Data excerpts
----------------

Definition handleExec (timedOut : bool) (args : list bytes) : HM unit :=
  if negb (len args =? 0) then answer (WriteWrongNumArguments (str "exec"))
  else
    c ← get_conn;
    if negb (c_InTransaction c) then answer (WriteError (str "ERR EXEC without MULTI"))
    else if c_TxnAborted c then
      exec_abort (if timedOut
        then str "EXECABORT Transaction discarded because of previous errors. BUSY Redis is busy running a script."
        else str "EXECABORT Transaction discarded because of previous errors.")
    else if timedOut then
      exec_abort (str "EXECABORT Transaction discarded because of: BUSY Redis is busy running a script. You can only call SCRIPT KILL or SHUTDOWN NOSAVE.")
    else
      let fwd := if negb (c_SSITransaction c) && ForwardingEnabled
                 then ForwardExec ((λ q, (CommandString (q_Type q), q_Args q, q_Keys q)) <$> c_QueuedCmds c)
                        [] (c_Username c)
                 else None in
      match fwd with
      | Some result =>
        _ ← mod_conn ResetTransaction;
        _ ← mod_ctx false ClearWatches;
        answer (WriteRaw result)
      | None =>
        _ ← mod_ctx false BeginTx;
        ok ← call_ctx false CheckWatches;
        if negb ok then
          _ ← mod_ctx false Abort;
          _ ← mod_conn ResetTransaction;
          answer WriteNullArray
        else if c_SSITransaction c then
          _ ← mod_w (WriteArray (len (c_BufferedResults c)));
          _ ← mod_w (write_raws (c_BufferedResults c));
          mod_conn ResetTransaction
        else
          _ ← mod_w (WriteArray (len (c_QueuedCmds c)));
          _ ← run_queued (c_QueuedCmds c);
          mod_conn ResetTransaction
      end.

(** ** Connection commands *)

Definition handlePing (args : list bytes) : Writer → Writer :=
  match args with
  | [] => WritePong
  | [a] => WriteBulkString a
  | _ => WriteWrongNumArguments (str "ping")
  end.

Definition handlePingPubSub (args : list bytes) (c : Connection) (w : Writer) : Writer :=
  if bool_decide (c_Protocol c = RESP3) then handlePing args w
  else
    let w := WriteBulkStringStr (str "pong") (WriteArray 2 w) in
    match args with
    | a :: _ => WriteBulkString a w
    | [] => WriteBulkStringStr [] w
    end.

Definition handleEcho (args : list bytes) : Writer → Writer :=
  match args with
  | [a] => WriteBulkString a
  | _ => WriteWrongNumArguments (str "echo")
  end.

Definition handleSelect (args : list bytes) : Writer → Writer :=
  match args with
  | [a] =>
    match ParseInt64 a with
    | Some 0 => WriteOK
    | _ => WriteError (str "ERR DB index is out of range")
    end
  | _ => WriteWrongNumArguments (str "select")
  end.

(** [Authenticate] and what follows it in AUTH and HELLO. *)
Definition authenticate (now : Z) (username password : bytes) : HM unit :=
  s ← get;
  match Authenticate username password (h_acl s) with
  | Err _ =>
    _ ← mod_conn (set_user None []);
    _ ← mod_acl (LogDenied now (str "auth") (str "toplevel") [] username (c_RemoteAddr (h_conn s)));
    answer (WriteError (str "WRONGPASS invalid username-password pair or user is disabled"))
  | Ok user => mod_conn (set_user (Some user) (Name user))
  end.

Definition handleAuth (now : Z) (args : list bytes) : HM unit :=
  match args with
  | [password] => _ ← authenticate now defaultUsername password; mod_w WriteOK
  | [username; password] => _ ← authenticate now username password; mod_w WriteOK
  | _ => answer (WriteWrongNumArguments (str "auth"))
  end.

(** The optional arguments of HELLO. *)
Fixpoint hello_options (now : Z) (args : list bytes) : HM unit :=
  match args with
  | [] => mret tt
  | a :: rest =>
    let arg := ToUpper a in
    if beq arg (str "AUTH") then
      match rest with
      | username :: password :: rest' =>
        _ ← authenticate now username password; hello_options now rest'
      | _ => answer (WriteWrongNumArguments (str "hello"))
      end
    else if beq arg (str "SETNAME") then
      match rest with
      | name :: rest' =>
        _ ← mod_conn (λ c, set_client (c_Protocol c) name c); hello_options now rest'
      | [] => answer (WriteWrongNumArguments (str "hello"))
      end
    else hello_options now rest
  end.

Definition redisCompatVersion : bytes := str "8.4.0".

Definition hello_reply (p : ProtocolVersion) (w : Writer) : Writer :=
  let w := SetProtocol p w in
  let w := WriteMap 7 w in
  let w := WriteBulkStringStr (str "swytch") (WriteBulkStringStr (str "server") w) in
  let w := WriteBulkStringStr redisCompatVersion (WriteBulkStringStr (str "version") w) in
  let w := WriteInteger (match p with RESP2 => 2 | RESP3 => 3 end)
             (WriteBulkStringStr (str "proto") w) in
  let w := WriteInteger 1 (WriteBulkStringStr (str "id") w) in
  let w := WriteBulkStringStr (str "standalone") (WriteBulkStringStr (str "mode") w) in
  let w := WriteBulkStringStr (str "master") (WriteBulkStringStr (str "role") w) in
  WriteArray 0 (WriteBulkStringStr (str "modules") w).

Definition handleHello (now : Z) (args : list bytes) : HM unit :=
  let noproto : HM (ProtocolVersion * list bytes) :=
    answer (WriteError (str "NOPROTO unsupported protocol version")) in
  '(version, rest) ←
    (match args with
     | [] => mret (RESP2, [])
     | a :: rest =>
       match ParseInt64 a with
       | Some 2 => mret (RESP2, rest)
       | Some 3 => mret (RESP3, rest)
       | _ => noproto
       end
     end);
  _ ← hello_options now rest;
  s ← get;
  _ ← (match c_User (h_conn s) with
       | None =>
         match AuthenticateDefault (h_acl s) with
         | Some u => mod_conn (set_user (Some u) (Name u))
         | None => mret tt
         end
       | Some _ => mret tt
       end);
  _ ← mod_conn (λ c, set_client version (c_ClientName c) c);
  mod_w (hello_reply version).

(** ** [ExecuteInto] *)

(** [maxTxnRetries]. *)
Definition maxTxnRetries : nat := 10.

Definition tryagain (msg : bytes) : Writer → Writer := WriteError (str "TRYAGAIN " ++ msg).

(** The retry loop: run, flush the context outside a transaction, run again
    while the flush reports an aborted transaction and attempts are left.  An
    aborted EXEC is not run again: its queue is gone. *)
Fixpoint run_attempts (left : nat) (isExec ro : bool) (run : HM unit) : HM unit :=
  s ← get;
  let savedLen := len (w_buf (h_w s)) in
  _ ← run;
  c ← get_conn;
  if c_InTransaction c then mret tt
  else
    e ← call_ctx ro Flush;
    match e with
    | None => mret tt
    | Some (aborted, msg) =>
      match aborted, left with
      | true, S left' =>
        _ ← mod_w (buf_truncate savedLen);
        if isExec then mod_w WriteNullArray else run_attempts left' isExec ro run
      | _, _ => _ ← mod_w (buf_truncate savedLen); mod_w (tryagain msg)
      end
    end.

(** Authentication: a connection without a user becomes the default user's if
    it may log in without a password. *)
Definition ensure_user (entry : option CommandEntry) : HM unit :=
  s ← get;
  match c_User (h_conn s) with
  | Some _ => mret tt
  | None =>
    if match entry with Some e => ce_NoAuth e | None => false end then mret tt
    else match AuthenticateDefault (h_acl s) with
    | Some u => mod_conn (set_user (Some u) (Name u))
    | None => answer WriteNoAuth
    end
  end.

Definition check_command (now : Z) (ty : CommandType) : HM unit :=
  c ← get_conn;
  if match c_User c with None => true | Some _ => false end ||
     bool_decide (ty = CmdAuth) || bool_decide (ty = CmdQuit) then mret tt
  else match CheckCommand (c_User c) ty with
  | None => mret tt
  | Some _ =>
    _ ← (if c_SSITransaction c then mod_conn set_aborted else mret tt);
    _ ← mod_acl (LogDenied now (str "command") (str "toplevel") (CommandString ty) (c_Username c) (c_RemoteAddr c));
    answer (WriteError (noperm_command ty))
  end.

Definition check_pubsub (entry : option CommandEntry) : HM unit :=
  c ← get_conn;
  if c_InPubSubMode c && negb (bool_decide (c_Protocol c = RESP3)) &&
     negb (match entry with Some e => ce_PubSub e | None => false end)
  then answer (WriteError (str "ERR only (P|S)SUBSCRIBE / (P|S)UNSUBSCRIBE / PING / QUIT are allowed in this context"))
  else mret tt.

Definition busy_allowed (cmd : Command) : bool :=
  match cmd_Type cmd with
  | CmdScript | CmdFunction =>
    match cmd_Args cmd with a :: _ => beq (ToUpper a) (str "KILL") | [] => false end
  | CmdShutdown | CmdMulti | CmdExec | CmdDiscard => true
  | _ => false
  end.

Definition check_busy (timedOut : bool) (cmd : Command) : HM unit :=
  if timedOut && negb (busy_allowed cmd) then
    _ ← mod_w (WriteError (str "BUSY Redis is busy running a script. You can only call SCRIPT KILL or SHUTDOWN NOSAVE."));
    _ ← mod_conn (λ c, if c_InTransaction c then set_aborted c else c);
    leave
  else mret tt.

Definition unknown_command (cmd : Command) : HM unit :=
  match cmd_Args cmd with
  | [] => answer (WriteError (str "ERR unknown command"))
  | _ => answer (WriteUnknownCommand (CommandString (cmd_Type cmd)) (cmd_Args cmd))
  end.

(** The lock of the first key, taken around the run outside transactions. *)
Definition lock_first (entry : CommandEntry) (args : list bytes) (m : HM unit) : HM unit := λ s,
  let keys := match ce_Keys entry with Some k => k args | None => [] end in
  match keys with
  | k :: _ =>
    if c_InTransaction (h_conn s) then m s
    else
      let l := GetLock k in
      if bool_decide (l ∈ h_held s) then (Deadlock, s)
      else
        let '(o, s') := m (mkHSt (h_acl s) (h_conn s) (h_ctx s) (h_roctx s) (h_w s) (l :: h_held s)) in
        (o, mkHSt (h_acl s') (h_conn s') (h_ctx s') (h_roctx s') (h_w s') (tail (h_held s')))
  | [] => m s
  end.

(** The standard path: validate, check the keys, forward, lock, run. *)
Definition run_standard (now : Z) (entry : CommandEntry) (handler : list bytes → Prep) (ro : bool)
    (cmd : Command) : HM unit :=
  match handler (cmd_Args cmd) with
  | Crash => panic
  | Refuse _ f => mod_w f
  | Accept keys runner =>
    _ ← check_keys now (cmd_Type cmd) (ce_Write entry) keys;
    _ ← (if ce_Write entry then check_internal keys else mret tt);
    c ← get_conn;
    let fwd := match ce_Keys entry with
               | Some k =>
                 let fwdKeys := k (cmd_Args cmd) in
                 if ForwardingEnabled && ce_Write entry && negb (len fwdKeys =? 0)
                 then Forward (CommandString (cmd_Type cmd)) (cmd_Args cmd) fwdKeys (c_Username c)
                 else None
               | None => None
               end in
    match fwd with
    | Some result => answer (WriteRaw result)
    | None =>
      lock_first entry (cmd_Args cmd)
        (run_attempts maxTxnRetries false ro
           (call_runner ro (runDataCommand (is_data_write entry (cmd_Type cmd)) runner)))
    end
  end.

Definition dispatch (lookup : CommandType → option CommandEntry) (timedOut : bool) (now : Z)
    (cmd : Command) : HM unit :=
  let ty := cmd_Type cmd in
  let entry := lookup ty in
  _ ← ensure_user entry;
  _ ← check_command now ty;
  _ ← check_pubsub entry;
  _ ← check_busy timedOut cmd;
  c ← get_conn;
  let ro := match entry with
            | Some e => negb (ce_Write e) && negb (ce_NoQueue e) && negb (c_InTransaction c)
            | None => false
            end in
  let noQueue := match entry with Some e => ce_NoQueue e | None => false end in
  if c_InTransaction c && negb noQueue then
    if bool_decide (ty = CmdUnknown) then
      _ ← mod_conn set_aborted; unknown_command cmd
    else queueCommand lookup now cmd
  else match entry with
  | None => unknown_command cmd
  | Some e =>
    match ce_ConnHandler e with
    | Some ch =>
      _ ← (match ce_Keys e with
           | Some k => check_keys now ty (ce_Write e) (k (cmd_Args cmd))
           | None => mret tt
           end);
      run_attempts maxTxnRetries (bool_decide (ty = CmdExec)) ro
        (runDataCommand_conn (is_data_write e ty) ro (ch ro (cmd_Args cmd)))
    | None =>
      match ce_Handler e with
      | Some handler => run_standard now e handler ro cmd
      | None => panic
      end
    end
  end.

----------------

## About this task
Once you have identified the lines above that contain "without", copy each of them.

## Response box
    if negb (c_InTransaction c) then answer (WriteError (str "ERR EXEC without MULTI"))
(** Authentication: a connection without a user becomes the default user's if
    it may log in without a password. *)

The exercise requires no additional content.